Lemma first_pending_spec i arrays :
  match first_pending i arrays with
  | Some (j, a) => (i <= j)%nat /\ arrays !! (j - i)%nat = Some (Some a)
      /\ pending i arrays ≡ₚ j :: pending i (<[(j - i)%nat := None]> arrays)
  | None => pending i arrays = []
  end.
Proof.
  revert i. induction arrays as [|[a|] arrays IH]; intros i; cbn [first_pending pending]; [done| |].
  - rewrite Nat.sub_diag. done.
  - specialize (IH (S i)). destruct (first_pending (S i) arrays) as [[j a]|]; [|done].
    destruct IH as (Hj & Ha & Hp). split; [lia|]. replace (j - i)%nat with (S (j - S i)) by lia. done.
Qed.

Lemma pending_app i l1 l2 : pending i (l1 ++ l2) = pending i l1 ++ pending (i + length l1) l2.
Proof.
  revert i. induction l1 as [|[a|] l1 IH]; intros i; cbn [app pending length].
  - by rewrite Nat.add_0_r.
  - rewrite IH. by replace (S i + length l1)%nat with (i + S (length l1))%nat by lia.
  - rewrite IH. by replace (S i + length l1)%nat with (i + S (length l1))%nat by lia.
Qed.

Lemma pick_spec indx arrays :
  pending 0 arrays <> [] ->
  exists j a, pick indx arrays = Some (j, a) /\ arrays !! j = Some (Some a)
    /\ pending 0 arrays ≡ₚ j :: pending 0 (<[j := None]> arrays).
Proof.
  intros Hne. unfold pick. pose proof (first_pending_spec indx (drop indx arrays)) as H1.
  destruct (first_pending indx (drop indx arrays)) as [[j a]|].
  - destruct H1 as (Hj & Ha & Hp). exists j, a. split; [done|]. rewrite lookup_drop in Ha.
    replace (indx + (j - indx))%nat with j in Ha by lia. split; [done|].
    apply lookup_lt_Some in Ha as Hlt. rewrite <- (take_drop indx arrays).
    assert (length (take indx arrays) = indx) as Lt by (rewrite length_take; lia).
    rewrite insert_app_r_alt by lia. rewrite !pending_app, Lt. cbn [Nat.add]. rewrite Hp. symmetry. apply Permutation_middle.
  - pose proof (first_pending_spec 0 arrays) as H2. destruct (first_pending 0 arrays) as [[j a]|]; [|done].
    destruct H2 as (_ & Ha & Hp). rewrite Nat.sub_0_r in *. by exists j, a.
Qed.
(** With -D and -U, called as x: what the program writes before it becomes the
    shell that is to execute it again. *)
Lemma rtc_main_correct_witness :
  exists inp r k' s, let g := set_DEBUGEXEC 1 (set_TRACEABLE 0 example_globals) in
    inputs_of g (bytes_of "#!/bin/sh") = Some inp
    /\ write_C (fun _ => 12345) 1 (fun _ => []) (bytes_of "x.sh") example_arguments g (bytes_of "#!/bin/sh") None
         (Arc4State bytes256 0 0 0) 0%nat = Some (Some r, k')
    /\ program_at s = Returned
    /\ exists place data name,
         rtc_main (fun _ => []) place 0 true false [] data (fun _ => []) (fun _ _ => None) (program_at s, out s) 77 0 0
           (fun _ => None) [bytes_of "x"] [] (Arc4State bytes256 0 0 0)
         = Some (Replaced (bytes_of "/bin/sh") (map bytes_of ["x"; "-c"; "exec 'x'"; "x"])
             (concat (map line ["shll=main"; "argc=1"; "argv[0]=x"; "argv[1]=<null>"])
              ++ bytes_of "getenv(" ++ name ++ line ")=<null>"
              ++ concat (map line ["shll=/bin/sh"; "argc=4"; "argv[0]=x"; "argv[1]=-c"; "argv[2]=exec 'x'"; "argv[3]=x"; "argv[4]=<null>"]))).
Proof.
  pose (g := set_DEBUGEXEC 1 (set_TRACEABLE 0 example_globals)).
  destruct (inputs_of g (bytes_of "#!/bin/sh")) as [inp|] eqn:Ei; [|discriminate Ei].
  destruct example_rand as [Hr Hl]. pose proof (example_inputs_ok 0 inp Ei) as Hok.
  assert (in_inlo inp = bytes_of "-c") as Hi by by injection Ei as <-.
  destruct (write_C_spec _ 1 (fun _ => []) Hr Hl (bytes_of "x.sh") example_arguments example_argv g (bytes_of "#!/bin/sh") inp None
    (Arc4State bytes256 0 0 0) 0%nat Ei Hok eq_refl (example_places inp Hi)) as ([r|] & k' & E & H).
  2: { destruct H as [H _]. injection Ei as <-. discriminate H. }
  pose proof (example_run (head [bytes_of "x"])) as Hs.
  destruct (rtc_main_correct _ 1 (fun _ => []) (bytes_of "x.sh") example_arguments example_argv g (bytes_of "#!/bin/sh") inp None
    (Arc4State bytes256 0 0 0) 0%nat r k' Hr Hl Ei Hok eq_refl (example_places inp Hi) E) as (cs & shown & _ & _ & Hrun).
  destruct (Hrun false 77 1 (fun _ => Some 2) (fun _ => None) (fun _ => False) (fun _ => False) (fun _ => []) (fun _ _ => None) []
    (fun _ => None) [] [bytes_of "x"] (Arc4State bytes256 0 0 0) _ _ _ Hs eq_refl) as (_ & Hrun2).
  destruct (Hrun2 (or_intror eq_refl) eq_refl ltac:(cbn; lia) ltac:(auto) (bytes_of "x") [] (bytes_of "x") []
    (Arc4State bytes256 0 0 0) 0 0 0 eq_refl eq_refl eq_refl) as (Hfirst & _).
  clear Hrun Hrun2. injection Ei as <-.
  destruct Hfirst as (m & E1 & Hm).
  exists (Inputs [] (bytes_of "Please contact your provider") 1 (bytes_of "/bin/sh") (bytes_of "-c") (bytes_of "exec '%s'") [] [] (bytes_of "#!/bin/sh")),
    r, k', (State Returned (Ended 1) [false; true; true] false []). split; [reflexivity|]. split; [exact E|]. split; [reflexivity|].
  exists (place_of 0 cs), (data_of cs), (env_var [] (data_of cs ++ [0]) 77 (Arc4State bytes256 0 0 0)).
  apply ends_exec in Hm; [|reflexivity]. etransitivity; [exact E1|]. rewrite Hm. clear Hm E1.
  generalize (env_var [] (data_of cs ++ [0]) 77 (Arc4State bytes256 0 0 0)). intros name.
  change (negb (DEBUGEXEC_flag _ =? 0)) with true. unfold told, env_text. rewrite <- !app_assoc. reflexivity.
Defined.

==================================================

- **ACTIVITY**: Above are the records. Print exactly, and only, the lines from the line with "(fun _ => None) [bytes_of" to the line with "name ++ line", both inclusive.

- **RESPONSE FOR THIS EXERCISE**:
           (fun _ => None) [bytes_of "x"] [] (Arc4State bytes256 0 0 0)
         = Some (Replaced (bytes_of "/bin/sh") (map bytes_of ["x"; "-c"; "exec 'x'"; "x"])
             (concat (map line ["shll=main"; "argc=1"; "argv[0]=x"; "argv[1]=<null>"])
              ++ bytes_of "getenv(" ++ name ++ line ")=<null>"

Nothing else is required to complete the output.